The term ‘reservoir of hope’ is helpful to me here, for it brings me to my third and final point – that language conditions morality – for what is morality but the architecture of hope, hope for the future, hope for a better understanding of the past. What do I mean by the statement that language conditions morality? I have hinted at certain aspects already – the tolerance that is bred from the uncoupling of an object from a certain set of sounds – the fundamentalism that is manifest in the insistence on conventional grammar – the deviousness that is exhibited in the misuse of mathematics by soothsayers posing as scientists and economists.

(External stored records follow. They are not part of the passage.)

(* ===== verification/SystemFreshWitness.v ===== *)
(** * A concrete emission in the running system

    The schedule of SystemWitness up to the second emission of the detector, of
    the windows from 0 and from 32 with finality at 64. *)
From S2P Require Import Prelude Externals StorageLayout Types Merkle Instances MerkleSpec RequestLeaf Mpt MptSpec MptWitness StoreHash Consensus ConsensusSpec ConsensusWitness Detector DetectorSpec Notice BridgeHead Observer System SystemSpec SystemWitness SystemWindows SystemProgress SystemFresh.

Definition f_run : list action := take 11 w_prologue.
Definition f_state : System := sys_after f_run w_start.
Definition f_next : System := sys_after w_prologue w_start.
Definition f_dual : DualProofInputsWithWindow :=
  default (MkDual (w_window 0 64) None) (sy_finality f_next !! 0%nat).

Lemma f_lawful k a : f_run !! k = Some a → lawful (sys_after (take k f_run) w_start) a.
Proof.
  do 11 (destruct k as [|k]; [intros [= <-]; first [exact I|apply w_prepare_law]|]). done.
Qed.
Lemma f_state_run : run_under lawful w_start 11 f_state.
Proof. apply (under_schedule _ f_run); [vm_compute; reflexivity|exact f_lawful]. Qed.
Lemma f_exec : sys_exec f_state DetectorResult = Some f_next.
Proof.
  assert (follows (f_run ++ [DetectorResult]) w_start = true) as Hf by (vm_compute; reflexivity).
  assert (follows f_run w_start = true) as Hf' by (vm_compute; reflexivity).
  unfold f_state, f_next. change w_prologue with (f_run ++ [DetectorResult]). unfold follows, sys_after in *.
  rewrite sys_schedule_snoc in *. destruct (sys_schedule f_run w_start) as [s|]; [|discriminate Hf'].
  cbn [mbind option_bind default from_option id] in *. by destruct (sys_exec s DetectorResult).
Qed.
Lemma f_emits : sy_finality f_next = sy_finality f_state ++ [f_dual].
Proof.
  assert (length (sy_finality f_next) = 1%nat) as Hl by (vm_compute; reflexivity).
  assert (sy_finality f_state = []) as -> by (vm_compute; reflexivity).
  unfold f_dual. by destruct (sy_finality f_next) as [|x [|]].
Qed.

Lemma emission_fresh_in_system_witness :
  let d := sy_detector f_state in let b := sy_bridge f_state in
  (∃ prepare, prepare_law prepare ∧ validate_job prepare (current_job d) = Ok f_dual) ∧
  input_slot (current_window f_dual) = slot d ∧
  slot d ≤ latest_slot d < expected_output_slot (current_window f_dual) ∧
  (∀ w, next_window f_dual = Some w → latest_slot d < expected_output_slot w ∧
    ∃ n, next_expected_output d = Some n ∧ input_slot w = fu_slot n) ∧
  foldl apply_advance (slot d, store_hash d, queue_cursor d) (sy_advances f_state)
    = (bh_current_slot b, bh_store_hash b, bh_queue_cursor b) ∧
  (sy_advances f_state = [] →
    current_job d = MkJobInput (bh_current_slot b) (bh_store_hash b) (bh_queue_cursor b) (filtered_next d)).
Proof.
  exact (emission_fresh_in_system _ _ _ _ _ 11 f_state DetectorResult f_next f_dual eq_refl f_state_run I f_exec f_emits).
Defined.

I know also what I do not mean by language conditioning morality – I do not mean political correctness – for that only relentlessly beats it into a shape that accommodates and validates society’s prevailing anxieties. What I do mean, I think – and I am very much in the process of exploring this – is that language, when misapplied, gives us ample scope for hiding from the truth. And yet, it is language, in its myriad forms, when used sincerely, and as appropriate to the question that we are asking, that ultimately saves us from despair.